(Stored items)
▽
(* ===== verification/_CoqProject ===== *)
-Q . S2P
Prelude.v
Bits.v
Multiprecision.v
DivOpt.v
BTree.v
Space.v
Address.v
LoadImage.v
RangeList.v
Manager.v
Join.v
MemBank.v
MemWords.v
MemPage.v
MemState.v
MemHash.v
PartMap.v
OrderedIndex.v
Arena.v
OpList.v
GlobalContext.v
ContextValues.v
ContextCoherence.v
Float.v
FloatRound.v
Heritage.v
HeritageMap.v
HeritageQueue.v
SleighBits.v
SleighPattern.v
SleighDecision.v
SleighExpr.v
StdSort.v
RangeMap.v
RangeTree.v
RangeInsert.v
Crc32.v
Opcodes.v
Cover.v
CoverBlocks.v
CoverFlow.v
Packed.v
PackedTrip.v
OpBehavior.v
CircleRange.v
CirclePull.v
CirclePush.v
BitRange.v
Block.v
BlockGraph.v
Dominators.v
BlockEdges.v
BlockDom.v
BlockTree.v
BlockLoops.v
Lemma div_pow_out w x s : 0 < w <= s -> is_u w x -> x / 2 ^ s = 0 /\ sw w x / 2 ^ s = - b2z (Z.testbit x (w - 1)).
Proof.
  intros Hs Hx. assert (2 ^ w <= 2 ^ s) by (apply Z.pow_le_mono_r; lia). pose proof (pow2_pred w ltac:(lia)).
  pose proof (pow2_pos (w - 1) ltac:(lia)).
  unfold is_u in Hx. split; [apply Z.div_small; lia|].
  destruct (word_cases w x ltac:(lia) Hx) as [(? & -> & ->)|(? & -> & ->)]; simpl.
  - apply Z.div_small. lia.
  - symmetry. apply (Z.div_unique_pos _ _ _ (x - 2 ^ w + 2 ^ s)); lia.
Qed.

(** *** Congruence of words *)

(** Integers with the same low [w] bits: coarser than equality, and preserved by
    the ring operations, so that casts of a wider type can be dropped by
    rewriting inside them. *)
Definition eqw (w a b : Z) : Prop := uw w a = uw w b.

Notation "a ≡⟨ w ⟩ b" := (eqw w a b) (at level 70, w at level 50) : rust_scope.

#[export] Instance eqw_equivalence w : Equivalence (eqw w).
Proof. unfold eqw. split; repeat intro; congruence. Qed.

#[export] Instance eqw_add w : Proper (eqw w ==> eqw w ==> eqw w) Z.add.
Proof. intros a a' E b b' F. unfold eqw, uw in *. by rewrite Zplus_mod, E, F, <- Zplus_mod. Qed.

#[export] Instance eqw_sub w : Proper (eqw w ==> eqw w ==> eqw w) Z.sub.
Proof. intros a a' E b b' F. unfold eqw, uw in *. by rewrite Zminus_mod, E, F, <- Zminus_mod. Qed.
△
▸ TASK DIRECTIONS
In the entries above, find each line with the word "pose" and show it.

▸ EXPECTED ANSWER
  intros Hs Hx. assert (2 ^ w <= 2 ^ s) by (apply Z.pow_le_mono_r; lia). pose proof (pow2_pred w ltac:(lia)).
  pose proof (pow2_pos (w - 1) ltac:(lia)).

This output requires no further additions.